Rashid Riaz

Personal information
- Born: 27 February 1976 (age 50) Chiniot, Punjab, Pakistan
- Role: Umpire

Umpiring information
- ODIs umpired: 21 (2019–2025)
- T20Is umpired: 53 (2018–2026)
- WODIs umpired: 15 (2015–2021)
- WT20Is umpired: 11 (2015–2019)
- Source: Cricinfo, 28 November 2023

= Rashid Riaz =

Pakistani cricket umpire (born 1976)

Rashid Riaz (born 27 February 1976) is a Pakistani cricket umpire and former first-class cricketer. He has stood in matches in the 2015–16 Quaid-e-Azam Trophy.
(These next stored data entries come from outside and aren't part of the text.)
(** The children that [waitpid] reports, one after the other. *)
Fixpoint worker_process_get_status (pids : list Z) (worker : list process) (f : flags) (s : logs) : cres (list process * flags * logs) :=
  match pids with
  | [] => mret (worker, f, s)
  | pid :: pids =>
    s ← signal_log s LEVEL_WARN 21 (str "worker process " ++ dec pid ++ str " exited");
    let s := log_worker_flush_and_reset s pid in
    let '(worker, f) := worker_exit_handler worker f pid in
    worker_process_get_status pids worker f s
  end.

(** [signal_handler]; [pids] is what [waitpid] gives while a SIGCHLD is handled. *)
Definition signal_handler (g_process_type : proc_type) (signo : Z) (pids : list Z) (worker : list process) (f : flags) (s : logs)
  : cres (list process * flags * logs) :=
  match g_process_type with
  | MASTER_PROCESS =>
    if signo =? SIGCHLD then worker_process_get_status pids worker f s else mret (worker, master_signal_handler f signo, s)
  | WORKER_PROCESS => '(f, s) ← worker_signal_handler f signo s; mret (worker, f, s)
  end.

End Signals.

Inductive phase : Type :=
| M_stop
| M_send (signo : Z) (i : nat)
| M_kill (signo : Z) (i : nat)
| M_exit
| M_gone
| M_create
| M_clear
| M_spawn (i : nat)
| M_forked (i : nat) (pid : Z)
| M_scan
| M_ended.

(** Where [worker_exit_handler] is, once it has cleared the table entry. *)
Inductive handler : Type := H_create | H_gone.

Record master : Type := Master {
  at_ : phase; chld : option handler; worker : list process; fl : flags;
  alive : gset Z; zombies : gset Z; inherited : gset Z; notified : gset Z; stray : bool
}.

Definition go (m : master) (ph : phase) : master := Master ph (chld m) (worker m) (fl m) (alive m) (zombies m) (inherited m) (notified m) (stray m).
Definition set_fl (m : master) (f : flags) : master := Master (at_ m) (chld m) (worker m) f (alive m) (zombies m) (inherited m) (notified m) (stray m).
Definition set_worker (m : master) (w : list process) : master := Master (at_ m) (chld m) w (fl m) (alive m) (zombies m) (inherited m) (notified m) (stray m).
Definition set_chld (m : master) (h : option handler) : master := Master (at_ m) h (worker m) (fl m) (alive m) (zombies m) (inherited m) (notified m) (stray m).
As an umpire, the first Twenty20 International (T20I) and the first One Day International (ODI) he officiated in were played between Pakistan and Australia, on 28 October 2018, and 29 March 2019, respectively.
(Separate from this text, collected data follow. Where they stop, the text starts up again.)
(* ===== verification/System.v ===== *)
(** The rest of [src/util/system.c] and the installation of the signal handlers in
    [src/signal.c]: what runs before [main] and what only asks the system.

    The kernel is a state that the calls change; the resource limits and the dispositions of
    signals are interfaces with the laws that their manual pages give. *)

From stdpp Require Import base gmap list numbers strings.
From Stdlib Require Import ZArith Lia.
From S2P Require Import Prelude CStr Conf Env Cirbuf Logger LoggerProps Process.

(** ** Processor, daemon, file with the process number *)

(** [CPU_ZERO], [CPU_SET]: a set of processor numbers; one outside [CPU_SETSIZE] is ignored. *)
Definition CPU_SETSIZE : Z := 1024.
Definition CPU_SET (cpu : Z) (mask : gset Z) : gset Z := if (0 <=? cpu) && (cpu <? CPU_SETSIZE) then {[cpu]} ∪ mask else mask.

Definition bind_cpu (sched_setaffinity : gset Z → Z) (cpuid : Z) : Z :=
  let mask := CPU_SET cpuid ∅ in
  if sched_setaffinity mask =? -1 then -1 else 0.

(** [fork] gives the parent a positive number, and [-1] if there is no child. *)
Definition sys_daemon (fork : Z) : cproc unit := if fork >? 0 then pexit 0 else pret tt.

(** The contents of the file, if there is one; whether [stat] and [remove] succeed. *)
Definition delete_pidfile (stat_ok remove_ok : bool) (file : option (list Z)) : option (list Z) :=
  if stat_ok then if remove_ok then None else file else file.

(** ** Resource limits *)

Definition RLIMIT_CORE : Z := 4.
Definition RLIMIT_NOFILE : Z := 7.
Definition RLIM_INFINITY : Z := 2 ^ 64 - 1.

Record rlimit : Type := Rlimit { rlim_cur : Z; rlim_max : Z }.

(** [None] where the call fails *)
Class Limits (K : Type) : Type := {
  getrlimit : K → Z → option rlimit;
  setrlimit : K → Z → rlimit → option K
}.

(** setrlimit(2) *)
Class LimitLaws (K : Type) `{!Limits K} : Prop := {
  setrlimit_same (k k' : K) res l : setrlimit k res l = Some k' → getrlimit k' res = Some l;
  setrlimit_other (k k' : K) res res' l : setrlimit k res l = Some k' → res' ≠ res → getrlimit k' res' = getrlimit k res'
}.

(** A process without privileges may lower its hard limits, not raise them. *)
Definition unprivileged {K} `{!Limits K} : Prop :=
  ∀ (k : K) res l old, getrlimit k res = Some old → rlim_cur l ≤ rlim_max l → (is_Some (setrlimit k res l) ↔ rlim_max l ≤ rlim_max old).

Section Limits.
  Context {K : Type} `{!Limits K, !LimitLaws K}.

Definition set_limit (k : K) (res value : Z) : cproc K :=
  match getrlimit k res with
  | None => pret k
  | Some _ =>
    match setrlimit k res (Rlimit value value) with
    | None => pexit 0
    | Some k => pret k
    end
  end.

Definition sys_rlimit_init (k : K) : cproc K :=
  k ⇐ set_limit k RLIMIT_NOFILE 100000;
  set_limit k RLIMIT_CORE RLIM_INFINITY.

(** [sysconf] yields a [long], stored in an [int]. *)
Definition system_init (sysconf_pagesize sysconf_nprocessors : Z) (k : K) : cproc (Z * Z * K) :=
  let page_size := i32 sysconf_pagesize in
  let cpu_num := i32 sysconf_nprocessors in
  k ⇐ sys_rlimit_init k;
  pret (page_size, cpu_num, k).

Lemma set_limit_cases k res value l : getrlimit k res = Some l →
  (setrlimit k res (Rlimit value value) = None ∧ set_limit k res value = Ok (Exit 0)) ∨
  ∃ k', setrlimit k res (Rlimit value value) = Some k' ∧ set_limit k res value = Ok (Running k') ∧
    getrlimit k' res = Some (Rlimit value value) ∧ ∀ r, r ≠ res → getrlimit k' r = getrlimit k r.
Proof using Type*.
  intros El. unfold set_limit. rewrite El. destruct (setrlimit k res (Rlimit value value)) as [k'|] eqn:E; [right | by left].
  exists k'. split_and!; try done; [by eapply setrlimit_same|]. intros r Hr. by eapply setrlimit_other.
Qed.

(** C24: before [main], the program run by an ordinary user ends with status 0 unless the hard
    limits already allow 100000 open files and core files of any size; otherwise it goes on
    with exactly these limits, and with no other limit changed. *)
Theorem rlimit_init_unprivileged k files core :
  unprivileged (K:=K) → getrlimit k RLIMIT_NOFILE = Some files → getrlimit k RLIMIT_CORE = Some core →
  if (100000 <=? rlim_max files) && (RLIM_INFINITY <=? rlim_max core)
  then ∃ k', sys_rlimit_init k = Ok (Running k') ∧ getrlimit k' RLIMIT_NOFILE = Some (Rlimit 100000 100000) ∧
    getrlimit k' RLIMIT_CORE = Some (Rlimit RLIM_INFINITY RLIM_INFINITY) ∧
    ∀ r, r ≠ RLIMIT_NOFILE → r ≠ RLIMIT_CORE → getrlimit k' r = getrlimit k r
  else sys_rlimit_init k = Ok (Exit 0).
Proof using Type*.
  intros Hu Ef Ec. unfold sys_rlimit_init. pose proof (Hu k RLIMIT_NOFILE (Rlimit 100000 100000) files Ef ltac:(cbn; lia)) as H1. cbn [rlim_max] in H1.
  destruct (set_limit_cases k RLIMIT_NOFILE 100000 files Ef) as [[En ->]|(k1 & E1 & -> & Hs1 & Ho1)]; cbn [pbind].
  { rewrite En in H1. destruct (100000 <=? rlim_max files) eqn:E; [|done]. apply Z.leb_le, H1 in E. by destruct E. }
  rewrite E1 in H1. rewrite (proj2 (Z.leb_le 100000 _)) by (by apply H1). cbn [andb].
  assert (Ec1 : getrlimit k1 RLIMIT_CORE = Some core) by (by rewrite Ho1).
  pose proof (Hu k1 RLIMIT_CORE (Rlimit RLIM_INFINITY RLIM_INFINITY) core Ec1 ltac:(cbn [rlim_cur rlim_max]; lia)) as H2. cbn [rlim_max] in H2.
  destruct (set_limit_cases k1 RLIMIT_CORE RLIM_INFINITY core Ec1) as [[En ->]|(k2 & E2 & -> & Hs2 & Ho2)].
  { rewrite En in H2. destruct (RLIM_INFINITY <=? rlim_max core) eqn:E; [|done]. apply Z.leb_le, H2 in E. by destruct E. }
  rewrite E2 in H2. rewrite (proj2 (Z.leb_le RLIM_INFINITY _)) by (by apply H2). exists k2. split_and!; try done.
  - by rewrite Ho2.
  - intros r Hr1 Hr2. by rewrite Ho2, Ho1.
Qed.

End Limits.

(** ** Signals *)

Definition SIGPIPE : Z := 13.
Definition SIGSYS : Z := 31.

Inductive disposition : Type := SIG_DFL | SIG_IGN | Handler.

Definition signals : list (Z * disposition) :=
  [(SIGQUIT, Handler); (SIGTERM, Handler); (SIGINT, Handler); (SIGHUP, Handler); (SIGCHLD, Handler); (SIGSYS, SIG_IGN); (SIGPIPE, SIG_IGN); (0, SIG_DFL)].

(** [sigaction] fails for the signals that cannot be caught. *)
Fixpoint signal_loop (sigaction_ok : Z → bool) (sig : list (Z * disposition)) (d : gmap Z disposition) : cproc (gmap Z disposition) :=
  match sig with
  | [] => Ub
  | (signo, handler) :: sig =>
    if signo =? 0 then pret d else
    if negb (sigaction_ok signo) then pexit 0 else signal_loop sigaction_ok sig (<[signo := handler]> d)
  end.
Definition signal_init (sigaction_ok : Z → bool) (d : gmap Z disposition) : cproc (gmap Z disposition) := signal_loop sigaction_ok signals d.

(** What the process does when a signal arrives: nothing, [signal_handler], or the default
    action, [None]. *)
Definition deliver (d : gmap Z disposition) (logger_id : Z) (strnow : list Z) (t : proc_type) (signo : Z) (pids : list Z) (worker : list process) (f : flags) (s : logs)
  : option (cres (list process * flags * logs)) :=
  match default SIG_DFL (d !! signo) with
  | SIG_DFL => None
  | SIG_IGN => Some (mret (worker, f, s))
  | Handler => Some (signal_handler logger_id strnow t signo pids worker f s)
  end.

(** Looking a signal up among those that were installed. *)
Ltac installed := repeat first [rewrite lookup_insert_eq | rewrite lookup_insert_ne by discriminate].

(** The log after a handler has reported a signal: the master reports nothing; a worker has
    put a record of level INFO behind the records [l] of its buffer, unless the level is not
    enabled or the buffer is full. *)
Definition reported (t : proc_type) (s : logs) (id : Z) (g : logger) (l : list log_buff) (strnow : list Z) (line : Z) (text : list Z) (s' : logs) : Prop :=
  match t with
  | MASTER_PROCESS => s' = s
  | WORKER_PROCESS =>
    if log_level s <? LEVEL_INFO then s' = s else
    ∃ q, s' = set_object s (<[Z.to_nat id := set_queue g q]> (log_object s)) ∧
      holds_queue q (if bool_decide (zlen l = elem_count (queue g) - 1) then l
                     else l ++ [snprintf BUFF_SIZE (log_text (pid g) strnow (str "src/signal.c") line (str "INFO") text)])
  end.

Lemma signal_log_info s id g l strnow line text :
  0 ≤ id → log_object s !! Z.to_nat id = Some g → holds_queue (queue g) l → (length text ≤ Z.to_nat (MSG_SIZE - 1))%nat →
  ∃ s', signal_log id strnow s LEVEL_INFO line text = Ok s' ∧ reported WORKER_PROCESS s id g l strnow line text s'.
Proof.
  intros Hi Hg Hq Ht. unfold signal_log, reported. destruct (log_level s <? LEVEL_INFO) eqn:E; [exists s; split; [unfold log_out; by rewrite E | done]|].
  destruct (out_ok s id g l LEVEL_INFO strnow (str "src/signal.c") line text (str "INFO") Hi Hg Hq) as (q & Eo & Hq'); [blia | done|].
  rewrite take_ge in Hq' by done. eexists. split; [exact Eo|]. by exists q.
Qed.

(** C23: once the handlers are installed no signal that the server provokes or is told to
    expect ends it: SIGPIPE, SIGSYS and SIGHUP change nothing at all, the commands [stop] and
    [exit] set the flag that they are for in master and worker alike, and the disposition of
    every other signal is what it was.  A worker, whose log buffer is not being written when
    the signal arrives, also appends its message to the buffer if INFO is enabled and there is
    room; the master's log is left alone. *)
Theorem signals_installed sigaction_ok d : (∀ s, s ∈ signals.*1 → sigaction_ok s = true) →
  ∃ d', signal_init sigaction_ok d = Ok (Running d') ∧
    (∀ s, s ∉ signals.*1 → d' !! s = d !! s) ∧
    ∀ t id strnow pids w f s g l, 0 ≤ id → log_object s !! Z.to_nat id = Some g → holds_queue (queue g) l →
      (∀ signo, signo ∈ [SIGPIPE; SIGSYS; SIGHUP] → deliver d' id strnow t signo pids w f s = Some (Ok (w, f, s))) ∧
      (∀ signo, main_command [[]; str "stop"] = Send signo →
         ∃ s', deliver d' id strnow t signo pids w f s = Some (Ok (w, Flags 1 (g_shall_exit f) (all_workers_exit f) (shall_create_worker f), s')) ∧
           reported t s id g l strnow 49 (str "In worker, received SIGQUIT") s') ∧
      (∀ signo, main_command [[]; str "exit"] = Send signo →
         ∃ s', deliver d' id strnow t signo pids w f s = Some (Ok (w, Flags (g_shall_stop f) 1 (all_workers_exit f) (shall_create_worker f), s')) ∧
           reported t s id g l strnow 54 (str "In worker, received SIGTERM/SIGINT") s').
Proof.
  intros Hok. eexists. split.
  { unfold signal_init. cbn [signal_loop signals]. rewrite !Hok by (apply list_elem_of_In; vm_compute; tauto). reflexivity. }
  split.
  - intros s Hs. rewrite !lookup_insert_ne by (intros <-; apply Hs, list_elem_of_In; vm_compute; tauto). done.
  - intros t id strnow pids w f s g l Hi Hg Hq. split_and!.
    + intros signo Hs. apply list_elem_of_In in Hs as [<-|[<-|[<-|[]]]]; unfold deliver; installed; by destruct t.
    + intros a [= <-]. unfold deliver. installed. destruct t; [by exists s|].
      destruct (signal_log_info s id g l strnow 49 (str "In worker, received SIGQUIT") Hi Hg Hq) as (s' & E & Hs'); [vm_compute; lia|].
      exists s'. split; [|exact Hs']. cbn [default from_option signal_handler]. unfold worker_signal_handler. change (SIGQUIT =? SIGQUIT) with true. cbv iota zeta. by rewrite E.
    + intros a [= <-]. unfold deliver. installed. destruct t; [by exists s|].
      destruct (signal_log_info s id g l strnow 54 (str "In worker, received SIGTERM/SIGINT") Hi Hg Hq) as (s' & E & Hs'); [vm_compute; lia|].
      exists s'. split; [|exact Hs']. cbn [default from_option signal_handler]. unfold worker_signal_handler.
      change (SIGINT =? SIGQUIT) with false. change ((SIGINT =? SIGTERM) || (SIGINT =? SIGINT)) with true. cbv iota zeta. by rewrite E.
Qed.

(** ** Witnesses *)

(** A system whose limits are a map, for a process without privileges *)
Instance map_limits : Limits (gmap Z rlimit) := {
  getrlimit k res := k !! res;
  setrlimit k res l :=
    old ← k !! res;
    if (rlim_cur l <=? rlim_max l) && (rlim_max l <=? rlim_max old) then Some (<[res := l]> k) else None
}.

Instance map_limit_laws : LimitLaws (gmap Z rlimit).
Proof.
  split; cbn; intros k k' res.
  - intros l. destruct (k !! res) as [old|]; [|done]. cbn. destruct (_ && _); [|done]. intros [= <-]. apply lookup_insert_eq.
  - intros res' l. destruct (k !! res) as [old|]; [|done]. cbn. destruct (_ && _); [|done]. intros [= <-] Hne. by apply lookup_insert_ne.
Qed.

Lemma map_unprivileged : unprivileged (K:=gmap Z rlimit).
Proof.
  intros k res l old Ho Hl. cbn in *. rewrite Ho. cbn. rewrite (proj2 (Z.leb_le _ _) Hl). cbn. destruct (_ <=? _) eqn:E.
  - apply Z.leb_le in E. split; [done | by eexists].
  - apply Z.leb_gt in E. split; [by intros [? ?] | lia].
Qed.

Definition desktop : gmap Z rlimit := {[RLIMIT_NOFILE := Rlimit 1024 1048576; RLIMIT_CORE := Rlimit 0 RLIM_INFINITY]}.
Definition container : gmap Z rlimit := {[RLIMIT_NOFILE := Rlimit 1024 4096; RLIMIT_CORE := Rlimit 0 RLIM_INFINITY]}.

Lemma rlimit_init_unprivileged_witness :
  (∃ k', sys_rlimit_init desktop = Ok (Running k') ∧ getrlimit k' RLIMIT_NOFILE = Some (Rlimit 100000 100000)) ∧ sys_rlimit_init container = Ok (Exit 0).
Proof.
  split.
  - destruct (rlimit_init_unprivileged desktop (Rlimit 1024 1048576) (Rlimit 0 RLIM_INFINITY) map_unprivileged eq_refl eq_refl) as (k' & E & H & _).
    exists k'. split; [exact E | exact H].
  - apply (rlimit_init_unprivileged container (Rlimit 1024 4096) (Rlimit 0 RLIM_INFINITY) map_unprivileged); reflexivity.
Defined.

(** A worker with an empty buffer and level INFO. *)
Lemma signals_installed_witness :
  ∃ d' s', signal_init (λ _, true) ∅ = Ok (Running d') ∧
    deliver d' 0 strnow0 WORKER_PROCESS SIGPIPE [] [] (Flags 0 0 false false) logs1 = Some (Ok ([], Flags 0 0 false false, logs1)) ∧
    deliver d' 0 strnow0 WORKER_PROCESS SIGQUIT [] [] (Flags 0 0 false false) logs1 = Some (Ok ([], Flags 1 0 false false, s')) ∧
    reported WORKER_PROCESS logs1 0 g42 [] strnow0 49 (str "In worker, received SIGQUIT") s'.
Proof.
  destruct (signals_installed (λ _, true) ∅ (λ _ _, eq_refl)) as (d' & E & _ & H).
  destruct (H WORKER_PROCESS 0 strnow0 [] [] (Flags 0 0 false false) logs1 g42 []) as (H1 & H2 & _);
    [lia | reflexivity | apply init_ok; [lia | vm_compute; reflexivity]|].
  destruct (H2 SIGQUIT eq_refl) as (s' & E' & Hs'). exists d', s'. split; [exact E|]. split; [apply H1; left|]. split; [exact E' | exact Hs'].
Defined.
In October 2019, he was appointed as one of the twelve umpires for the 2019 ICC T20 World Cup Qualifier tournament in the United Arab Emirates. In January 2020, he was named as one of the sixteen umpires for the 2020 Under-19 Cricket World Cup tournament in South Africa. He was one of the on-field umpires for the 2022 ICC Under-19 Cricket World Cup in the West Indies.